DATA FOR REVIEW START

(** The resolution of those extremities, with the event standing in for itself. *)
Definition pending_resolution (s : PersistentStore) (policy : RoomVersionPolicy) (limits : StateResolutionLimits)
    (pending : PersistentEvent) (group_id : string) (bk : EventBookkeeping) : ExtremityResolution :=
  resolve_extremity_states
    (fun extremity => if extremity =s ev_event_id pending then Some group_id else find_event_state_group s extremity)
    (fun extremity => if extremity =s ev_event_id pending
                      then Some {| es_state_group_id := group_id; es_entries := bk_state_after bk |}
                      else recorded_extremity_state s extremity)
    (fun id => if id =s ev_event_id pending
               then parse_state_event_reference (ev_event_id pending) (ev_json pending) (ev_depth pending)
               else make_store_event_lookup s id)
    (ev_room_id pending) policy limits
    (extremities_after s (ev_room_id pending) (ev_event_id pending) (bk_replaced_extremities bk)).

(** The rows that differ from what current state will hold: each with the event
    it displaces.  The left is an event that is not stored. *)
Fixpoint plan_changes (s : PersistentStore) (room_id event_id : string) (current : gmap string string)
    (entries : list Entry) : string + list (PersistentStateEvent * string) :=
  match entries with
  | [] => inr []
  | entry :: rest =>
      let key := state_entry_key (ge_event_type entry) (ge_state_key entry) in
      if unchanged current entry then plan_changes s room_id event_id current rest
      else if (ge_event_id entry <>s event_id) && negb (state_matches_persisted_event s (state_row room_id entry))
      then inl (ge_event_id entry)
      else
        match plan_changes s room_id event_id (<[key := ge_event_id entry]> current) rest with
        | inl id => inl id
        | inr changes => inr ((state_row room_id entry, default EmptyString (current !! key)) :: changes)
        end
  end.

(** Current state once the event's own row is written. *)
Definition current_with_own_row (s : PersistentStore) (event : PersistentEvent) (row : option PersistentStateEvent)
    : gmap string string :=
  let cached := current_state_map s (ev_room_id event) in
  match row with
  | None => cached
  | Some st => <[state_entry_key (st_event_type st) (st_state_key st) := ev_event_id event]> cached
  end.

Definition plan_bookkeeping (s : PersistentStore) (policy : RoomVersionPolicy) (event : PersistentEvent)
    (row : option PersistentStateEvent) (membership : option MembershipProjection) (bk : EventBookkeeping)
    (limits : StateResolutionLimits) : StoredWithBookkeeping + BookkeepingPlan :=
  match prepare_store_event_with_state s event row membership with
  | None => inl (not_stored "event" "the event, its state row or its membership was refused")
  | Some (update, statements) =>
      match prepare_state_group s (ev_room_id event) ("sg:" +:+ ev_event_id event) (bk_parent_state_group_id bk)
              (bk_state_after bk) with
      | None => inl (not_stored "state_group" "the parent of the event's after-state group could not be read")
      | Some group =>
          match prepare_event_state_group (ev_event_id event) (pg_state_group_id group) with
          | None => inl (not_stored "state_group" "the event could not be mapped to its after-state group")
          | Some mapping =>
              let resolution := pending_resolution s policy limits event (pg_state_group_id group) bk in
              match plan_changes s (ev_room_id event) (ev_event_id event) (current_with_own_row s event row)
                      (match resolution with inr entries => entries | inl _ => [] end) with
              | inl id => inl (not_stored "current_state" ("the resolved state names " +:+ id +:+ ", which is not stored"))
              | inr changes => inr {| bp_event := update; bp_event_statements := statements; bp_group := group;
                                      bp_mapping := mapping; bp_resolution := resolution; bp_changes := changes |}
              end
          end
      end
  end.

Definition plan_statements (event : PersistentEvent) (bk : EventBookkeeping) (plan : BookkeepingPlan) : list Statement :=
  bp_event_statements plan ++ pg_statements (bp_group plan) ++ [bp_mapping plan]
  ++ prepare_forward_extremities_update (ev_room_id event) (ev_event_id event) (bk_replaced_extremities bk)
  ++ (bp_changes plan ≫= fun change => prepare_current_state change.1 change.2).

Section Store.
Context (backend : PersistentStore -> list Statement -> bool).

(** The reconciler writes redacted events through the same backend. *)
Definition redaction_observer (event_id : string) (s : PersistentStore) : PersistentStore :=
  reconcile_redactions_for_event (fun s id json => commit_persistent_transaction backend s [update_event_json id json])
    event_id s.

Definition apply_changes (changes : list (PersistentStateEvent * string)) (s : PersistentStore) : PersistentStore :=
  foldl (fun s change => apply_current_state change.1 change.2 s) s changes.

Definition apply_plan (event : PersistentEvent) (bk : EventBookkeeping) (plan : BookkeepingPlan) (s : PersistentStore)
    : PersistentStore :=
  let s := apply_store_event_with_state redaction_observer (bp_event plan) s in
  let s := apply_state_group (bp_group plan) s in
  let s := apply_event_state_group (ev_event_id event) (pg_state_group_id (bp_group plan)) s in
  let s := apply_forward_extremities_update (ev_room_id event) (ev_event_id event) (bk_replaced_extremities bk) s in
  apply_changes (bp_changes plan) s.

Definition store_event_with_bookkeeping (policy : RoomVersionPolicy) (event : PersistentEvent)
    (row : option PersistentStateEvent) (membership : option MembershipProjection) (bk : EventBookkeeping)
    (limits : StateResolutionLimits) (s : PersistentStore) : StoredWithBookkeeping * PersistentStore :=
  match plan_bookkeeping s policy event row membership bk limits with
  | inl refusal => (refusal, s)
  | inr plan =>
      if negb (commit_persistent_transaction backend s (plan_statements event bk plan))
      then (not_stored "commit" "the event and its bookkeeping were not committed", s)
      else
        ({| sb_ok := true; sb_step := EmptyString; sb_reason := EmptyString;
            sb_resolution_refused := match bp_resolution plan with inl _ => true | inr _ => false end;
            sb_resolution_refusal := match bp_resolution plan with inl reason => reason | inr _ => EmptyString end |},
         apply_plan event bk plan s)
  end.

Definition local_bookkeeping (s : PersistentStore) (event_id : string) (row : option PersistentStateEvent)
    (basis : NewEventBasis) : EventBookkeeping :=
  {| bk_state_after := compute_state_after (nb_state_before basis) event_id
       (match row with Some st => st_event_type st | None => EmptyString end) (st_state_key <$> row);
     bk_parent_state_group_id := head (nb_prev_event_ids basis) ≫= find_event_state_group s;
     bk_replaced_extremities := nb_prev_event_ids basis ++ nb_retired_extremities basis |}.

Definition store_local_event (policy : RoomVersionPolicy) (event : PersistentEvent) (row : option PersistentStateEvent)
    (basis : NewEventBasis) (limits : StateResolutionLimits) (membership : option MembershipProjection)
    (s : PersistentStore) : bool * PersistentStore :=
  if negb (nb_ok basis) then (false, s)
  else if negb (bool_decide (ev_prev_event_ids event = nb_prev_event_ids basis)) then (false, s)
  else
    let '(stored, s) := store_event_with_bookkeeping policy event row membership
      (local_bookkeeping s (ev_event_id event) row basis) limits s in
    (sb_ok stored, s).
End Store.
End Resolve.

DATA FOR REVIEW END

◆ **WORK TO COMPLETE**:
For this exercise, repeat exactly the lines of the data above from the one with "(limits : StateResolutionLimits) : StoredWithBookkeeping" down to the one with "match prepare_event_state_group (ev_event_id", both end lines included.

◆ **SOLUTION**:
    (limits : StateResolutionLimits) : StoredWithBookkeeping + BookkeepingPlan :=
  match prepare_store_event_with_state s event row membership with
  | None => inl (not_stored "event" "the event, its state row or its membership was refused")
  | Some (update, statements) =>
      match prepare_state_group s (ev_room_id event) ("sg:" +:+ ev_event_id event) (bk_parent_state_group_id bk)
              (bk_state_after bk) with
      | None => inl (not_stored "state_group" "the parent of the event's after-state group could not be read")
      | Some group =>
          match prepare_event_state_group (ev_event_id event) (pg_state_group_id group) with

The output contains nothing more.